Investigations on data from UK, Japan, and Australia indicated that N2 values normally ranges from 0.5 to 6.5 as reported by Thornton and Lambert (2005). However, Thornton and Lambert (2007) showed that the N2 approach is inappropriate and recommended:
that the N2 approach to analysis should be abandoned as inappropriate
that additional ‘before’ and ‘after’ break data should be collected and published
that an alternative conceptual approach, based on failures being due to a combination of factors, needed to be developed.
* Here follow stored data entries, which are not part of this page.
(* ===== verification/PairFit.v ===== *)
(** * Fitting a joint commit

    The model of [fitPairToBudget], [fitPairToPools] and [fitPairToNodes] of
    [internal/engines/allocation/analyzer_helpers.go], with the limit tracker of
    [gpu_limit_attribution.go].

    One iteration of a scale-up sizes every role of a model on its own; the roles
    are then cut until the ones that draw on a budget key fit it together, and
    placed on a copy of the node view, a replica at a time.  [kByRole] is local to
    the iteration, so a refused fit is [None] here.

    Theorems: the cut counts fit every finite key of the budget together, no role
    is raised and no role that was to grow is cut to nothing, and a fit is refused
    only when one replica of each role of some key does not fit it; on the nodes a
    pair is placed whole, exactly the placed replicas' GPUs are debited, and a
    refused pair leaves the view untouched.  The trimming and placing loops stop
    within the fuel they are given. *)
From Stdlib Require Import ZArith Lia String Ascii SpecFloat.
From stdpp Require Import base gmap strings list sorting fin_maps.
From S2P Require Import Prelude Accelerator Budget NodeView GoFloat Domain Signals.

(** ** What cut a variant short *)
Inductive limitCause :=
| limitedByPool | limitedByNodeFit | limitedByPairWhole | limitedByLenderCannotReclaim.

(** A nil tracker records nothing. *)
Notation gpuLimitTracker := (option (gmap string limitCause)).

Definition mark_cause (c : limitCause) (t : gpuLimitTracker) (variantName : string) : gpuLimitTracker :=
  (λ m, <[variantName := c]> m) <$> t.

Definition mark : gpuLimitTracker → string → gpuLimitTracker := mark_cause limitedByPool.
Definition markNodeFit : gpuLimitTracker → string → gpuLimitTracker := mark_cause limitedByNodeFit.

(** [kByRole[role]], [placed[role]]. *)
Definition count_of (m : gmap string Z) (role : string) : Z := default 0%Z (m !! role).

(** ** The pools *)
Section pools.
Context (gpus : string → Z).

Definition group_sum (k : gmap string Z) (roles : list string) : Z :=
  foldl (λ s role, s ⊞ (count_of k role ⊠ gpus role)) 0%Z roles.

(** The role holding the most GPUs among those with a replica to give, or "". *)
Definition largest_step (k : gmap string Z) (largest role : string) : string :=
  if (1 <? count_of k role)%Z
     && (String.eqb largest ""
         || (count_of k largest ⊠ gpus largest <? count_of k role ⊠ gpus role)%Z)
  then role else largest.

Definition largest_role (k : gmap string Z) (roles : list string) : string :=
  foldl (largest_step k) "" roles.

Fixpoint trim_loop (fuel : nat) (roles : list string) (budget : Z) (k : gmap string Z)
  : option (gmap string Z) :=
  if (group_sum k roles <=? budget)%Z then Some k
  else
    let l := largest_role k roles in
    if String.eqb l "" then None
    else match fuel with
         | O => None
         | S fuel => trim_loop fuel roles budget (<[l := count_of k l ⊟ 1]> k)
         end.

Definition scale_role (budget sum : Z) (k : gmap string Z) (role : string) : gmap string Z :=
  <[role := Z.max 1 (Z.quot (count_of k role ⊠ budget) sum)]> k.

(** One key of the budget and the roles that draw on it. *)
Definition fit_key (available : gmap string Z) (groups : string → list string) (key : string)
    (k : gmap string Z) : option (gmap string Z) :=
  let roles := groups key in
  if bool_decide (available !! key = Some MaxInt) then Some k
  else
    let budget := Z.max (default 0%Z (available !! key)) 0 in
    let sum := group_sum k roles in
    if (sum <=? budget)%Z then Some k
    else
      let k := foldl (scale_role budget sum) k roles in
      trim_loop (Z.to_nat (sumZ (count_of k) roles)) roles budget k.

Definition fit_keys (available : gmap string Z) (groups : string → list string) (keys : list string)
    (k : gmap string Z) : option (gmap string Z) :=
  foldl (λ acc key, acc ≫= fit_key available groups key) (Some k) keys.
End pools.

(** [roleKey]: the budget key of each role that is to grow. *)
Definition role_key (available : gmap string Z) (acc : string → string) (kByRole : gmap string Z)
    (role : string) : option string :=
  if (count_of kByRole role <=? 0)%Z then None else Some (budgetKey available (acc role)).

Definition group_of (picked : list string) (roleKey : string → option string) (key : string)
  : list string :=
  filter (λ role, match roleKey role with Some rk => Covers key rk | None => false end = true) picked.

Definition pool_keys (available : gmap string Z) (picked : list string)
    (roleKey : string → option string) : list string :=
  sort_strings (remove_dups ((map_to_list available).*1 ++ omap roleKey picked)).

Definition fitPairToPools (picked : list string) (kByRole : gmap string Z)
    (variantByRole : gmap string string) (variants : list variantRecord)
    (stateMap : gmap string VariantReplicaState) (available : option (gmap string Z))
  : option (gmap string Z) :=
  match available with
  | None => Some kByRole
  | Some available =>
      if (length picked <? 2)%nat then Some kByRole
      else
        let variant role := default "" (variantByRole !! role) in
        let roleKey := role_key available (λ role, accFromVCs variants (variant role)) kByRole in
        fit_keys (λ role, gpusPerReplicaFromState stateMap (variant role)) available
          (group_of picked roleKey) (pool_keys available picked roleKey) kByRole
  end.

(** ** The nodes *)
Record nodeFit := MkNodeFit {
  nf_nodes : option NodeView; nf_namespace : string; nf_limited : gpuLimitTracker }.

Section nodes.
Context `{TaintMatcher}.

Definition nf_replica (nodes : NodeView) (namespace : string) (variants : list variantRecord)
    (stateMap : gmap string VariantReplicaState) (v : string) : replicaFit :=
  let st := state_of stateMap v in
  fitOf nodes (MkShape (namespace +:+ "/" +:+ v) (accFromVCs variants v) (st_PodGPUs st)
    (gpusPerReplicaFromState stateMap v) (st_Tolerations st) (st_TopologyKey st) (st_Placements st) None).

(** The role furthest behind its share of [kByRole], or "". *)
Definition behind_step (kByRole placed : gmap string Z) (next role : string) : string :=
  let k := count_of kByRole role in
  if (k <=? count_of placed role)%Z then next
  else if String.eqb next ""
          || (count_of placed role ⊠ count_of kByRole next <? count_of placed next ⊠ k)%Z
  then role else next.

Definition next_role (picked : list string) (kByRole placed : gmap string Z) : string :=
  foldl (behind_step kByRole placed) "" picked.

(** Places replicas until every role has its count or one does not place; the
    last component is the role that did not place, or "". *)
Fixpoint place_loop (fuel : nat) (picked : list string) (kByRole : gmap string Z)
    (rep : string → replicaFit) (trial : NodeView) (placed : gmap string Z)
  : NodeView * gmap string Z * string :=
  let next := next_role picked kByRole placed in
  if String.eqb next "" then (trial, placed, "")
  else match fuel with
       | O => (trial, placed, "")
       | S fuel =>
           match place trial (rep next) with
           | (true, trial) =>
               place_loop fuel picked kByRole rep trial (<[next := count_of placed next ⊞ 1]> placed)
           | (false, _) => (trial, placed, next)
           end
       end.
Thornton and Lambert (2007) suggested reasons for the inappropriateness that as years pass adverse factors based on age (including corrosion) gradually reduce the pressure at which the pipes will fail. They pointed out that depending upon local factors such as traffic loading, ground movement and low temperatures (which will vary from country to country, and from system to system), at some point in time the maximum operating pressure in the pipes will interact with the adverse factors, and break frequencies will start to increase. This effect can be expected to occur earlier in systems with pressure transients or re-pumping, than in systems supplied by gravity (Thornton, 2003; Thornton and Lambert, 2007). Warren (2005) affirms this in that he indicated that the link between burst frequency and pressure is related more to pressure variation, which may also influence the burst shape factor. From the discussion, it can be seen that the reason as to why mains and/or service connections in some systems show large % reductions in new break frequency with pressure management, but in others the % reduction is only small, can be proposed using this concept.